Zero-DCE and Zero-DCE++(Lite architechture for Mobile and edge Devices)
Papers Abstract
The paper presents a novel method, Zero-Reference Deep Curve Estimation (Zero-DCE), which formulates
light enhancement as a task of image-specific curve estimation with a deep network.
Our method trains a lightweight deep network, DCE-Net, to estimate pixel-wise and
high-order curves for dynamic range adjustment of a given image. The curve estimation
is specially designed, considering pixel value range, monotonicity, and differentiability.
Zero-DCE is appealing in its relaxed assumption on reference images, i.e., it does not
require any paired or unpaired data during training. This is achieved through a set of
carefully formulated non-reference loss functions, which implicitly measure the
enhancement quality and drive the learning of the network. Our method is efficient
as image enhancement can be achieved by an intuitive and simple nonlinear curve mapping.
Despite its simplicity, we show that it generalizes well to diverse lighting conditions.
Extensive experiments on various benchmarks demonstrate the advantages of our method over
state-of-the-art methods qualitatively and quantitatively. Furthermore, the potential benefits
of our Zero-DCE to face detection in the dark are discussed. We further present an
accelerated and light version of Zero-DCE, called (Zero-DCE++), that takes advantage
of a tiny network with just 10K parameters. Zero-DCE++ has a fast inference speed
(1000/11 FPS on single GPU/CPU for an image with a size of 1200*900*3) while keeping
the enhancement performance of Zero-DCE.
Check out the original Pytorch Implementation of Zero-DCE here and the original Pytorch implementation of Zero-DCE++ here
Proposed Zero-DCE Framework
The paper proposed a Zero Reference(without a label/reference image) Deep Curve Estimation network which estimates the best-fitting Light-Enhancement curve (LE-Curve) for a given image.

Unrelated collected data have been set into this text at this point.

Lemma reass_tmr_loop_spec (fuel : nat) ns (s : reass) B ext D1 R :
  reass_core s B ext (D1 ++ R) -> counted s (D1 ++ R) -> full R -> routes_ok ns -> (length R < fuel)%nat ->
  exists s' B' out, reass_tmr_loop fuel ns s (head_of R) (prev_of D1) = Ret s' /\ reass_core s' B' ext (D1 ++ tick R) /\ counted s' (D1 ++ tick R)
    /\ link_log (n_lk (r_net s')) = link_log (n_lk (r_net s)) ++ out /\ expiries ns ext (r_net s) (filter (λ d, ~ 0 < dg_timer d) R) (r_net s') out /\ others_stay s s' ext (D1 ++ R).
Proof.
  intros HC Hcn Hfull Hns. revert fuel s B D1 HC Hcn. induction R as [|d R IH]; intros fuel s B D1 HC Hcn Hfuel.
  { exists s, B, []. rewrite !app_nil_r in *. split; [by destruct fuel|]. split_and!; try done; [constructor|intros g _ _ _; apply keeps_refl]. }
  apply Forall_cons in Hfull as [Hne Hfull]. specialize (IH Hfull). destruct fuel as [|fuel]; [cbn in Hfuel; lia|]. pose proof (ri_list _ _ _ _ HC) as HL. destruct (prev_of_spec _ _ _ _ HL) as (_ & _ & Hn).
  destruct (dseg_lookup _ _ _ _ _ _ (dl_seg _ _ HL)) as (nxt & Hr & Hnxt). cbn [reass_tmr_loop head_of]. rewrite (proj2 (Z.eqb_neq (dg_a d) NULL)) by done. unfold ipr_at. rewrite Hr. cbn [mbind outcome_bind].
  change (ipr_timer (reassdata_of d nxt)) with (dg_timer d). change (ipr_next (reassdata_of d nxt)) with nxt. pose proof (dseg_head _ _ _ Hnxt) as ->. unfold tick. rewrite !filter_cons. destruct (Z.ltb_spec 0 (dg_timer d)) as [Ht|Ht].
  - rewrite decide_True by done. rewrite (decide_False (P := ~ 0 < dg_timer d)) by lia. set (d' := with_timer d (dg_timer d - 1)).
    assert (Hdo : dgram_ok (n_ps (r_net s)) d) by (pose proof (ri_dgrams _ _ _ _ HC) as HD; apply Forall_app in HD as [_ HD]; by apply Forall_cons in HD as [? _]).
    assert (HC' : reass_core (set_ipr s (dg_a d) (reassdata_of d' (head_of R))) B ext (D1 ++ d' :: R)).
    { apply core_set; try done. destruct Hdo as [O1 O2 O3 O4 O5 O6]. split; try done. cbn. lia. }
    assert (Efr : frags (D1 ++ d' :: R) = frags (D1 ++ d :: R)) by (by rewrite !frags_app, !frags_cons). assert (Ecm : D1 ++ d' :: R = (D1 ++ [d']) ++ R) by (by rewrite <- app_assoc). rewrite Ecm in HC', Efr.
    destruct (IH fuel _ B (D1 ++ [d']) HC') as (s' & B' & out & E & R1 & R2 & R3 & R4 & R5); [by eapply counted_frags|cbn in Hfuel; lia|].
    exists s', B', out. unfold prev_of in E. rewrite last_snoc in E. split; [exact E|]. fold (tick R) in *. rewrite <- app_assoc in R1, R2. split_and!; try done. intros g Hg1 Hg2 Hg3. apply R5; [done|done|by rewrite Efr].
  - rewrite decide_False by lia. rewrite (decide_True (P := ~ 0 < dg_timer d)) by lia.
    destruct (free_complete_spec ns s B ext D1 d R HC Hcn Hne Hns) as (s1 & B1 & o1 & Ef & HC1 & Hcn1 & Hlog1 & Hex1 & Hst1). rewrite Ef. cbn [mbind outcome_bind].
    destruct (IH fuel s1 B1 D1 HC1 Hcn1 ltac:(cbn in Hfuel; lia)) as (s' & B' & out & E & R1 & R2 & R3 & R4 & R5).
    exists s', B', (o1 ++ out). split; [exact E|]. fold (tick R). split_and!; try done.
    + by rewrite R3, Hlog1, app_assoc.
    + by eapply expiries_cons.
    + eapply others_stay_trans; [exact Hst1|exact R5|apply nodes_drop].
Qed.

Lemma tick_full D : full D -> full (tick D).
Proof. intros H. unfold full, tick. apply Forall_fmap, Forall_forall. intros d Hd. apply list_elem_of_filter in Hd as [_ Hd]. unfold full in H. rewrite Forall_forall in H. exact (H d Hd). Qed.

(** ** Lemmas: making room *)

(** Headers of fragments of the same datagram: source, destination and ID. *)
Definition same_datagram (h1 h2 : list Z) : bool :=
  (le_val (take 4 (drop 12 h1)) =? le_val (take 4 (drop 12 h2))) && (le_val (take 4 (drop 16 h1)) =? le_val (take 4 (drop 16 h2)))
  && (le_val (take 2 (drop 4 h1)) =? le_val (take 2 (drop 4 h2))).

Lemma match_header hdr m a : IP_ADDRESSES_AND_ID_MATCH hdr m a = same_datagram hdr (read_bytes m a 20).
Proof.
  unfold IP_ADDRESSES_AND_ID_MATCH, same_datagram, iph_src, iph_dest, IPH_ID.
  by rewrite (load_at m a 12 4 20), (load_at m a 16 4 20), (load_at m a 4 2 20) by lia.
Qed.

(** The datagrams of [D] other than that of the header [h]. *)
Definition other (h : list Z) (d : dgram) : bool := negb (same_datagram (dg_hdr d) h).
Definition others (h : list Z) (D : list dgram) : list dgram := filter (λ d, other h d = true) D.

(** The oldest of the other datagrams and the one before it. *)
Definition oldest_of (h : list Z) (D : list dgram) (o op : Z) : Prop :=
  (o = NULL /\ others h D = []) \/
  exists D1 d D2, D = D1 ++ d :: D2 /\ o = dg_a d /\ op = prev_of D1 /\ other h d = true /\ Forall (λ e, other h e = true -> dg_timer d <= dg_timer e) D.

Lemma others_app h D1 D2 : others h (D1 ++ D2) = others h D1 ++ others h D2.
Proof. apply filter_app. Qed.

Lemma others_nil h D e : others h D = [] -> e ∈ D -> other h e = true -> False.
Proof. intros E He Ho. assert (Hin : e ∈ others h D) by (by apply list_elem_of_filter). rewrite E in Hin. by apply not_elem_of_nil in Hin. Qed.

Further the framework then maps all the pixels of the image's RGB channels by applying the best-fit curve iteratively and get the final enhanced output image.
DCE-net and DCE-net++
The paper proposes a simple CNN bases Deep neural network called DCE-net, which learns to map the input low-light image to its best-fit curve parameters maps. The network consist of 7 convolution layers with symmetrical skip concatenation. First 6 convolution layers consist of 32 filters each with kernel size of 3x3 with stride of 1 followed by RelU activation. The last convolution layer has interation x 3 number of filters (if we set iteration to 8 it will produce 24 curve parameters maps for 8 iteration, where each iteration generates three curve parameter maps for the three RGB channels) followed by tanh activation. The proposed DCE-net architechture does not contains any max-pooling, downsampling or batch-normalization layers as it can break the relations between neighboring pixels.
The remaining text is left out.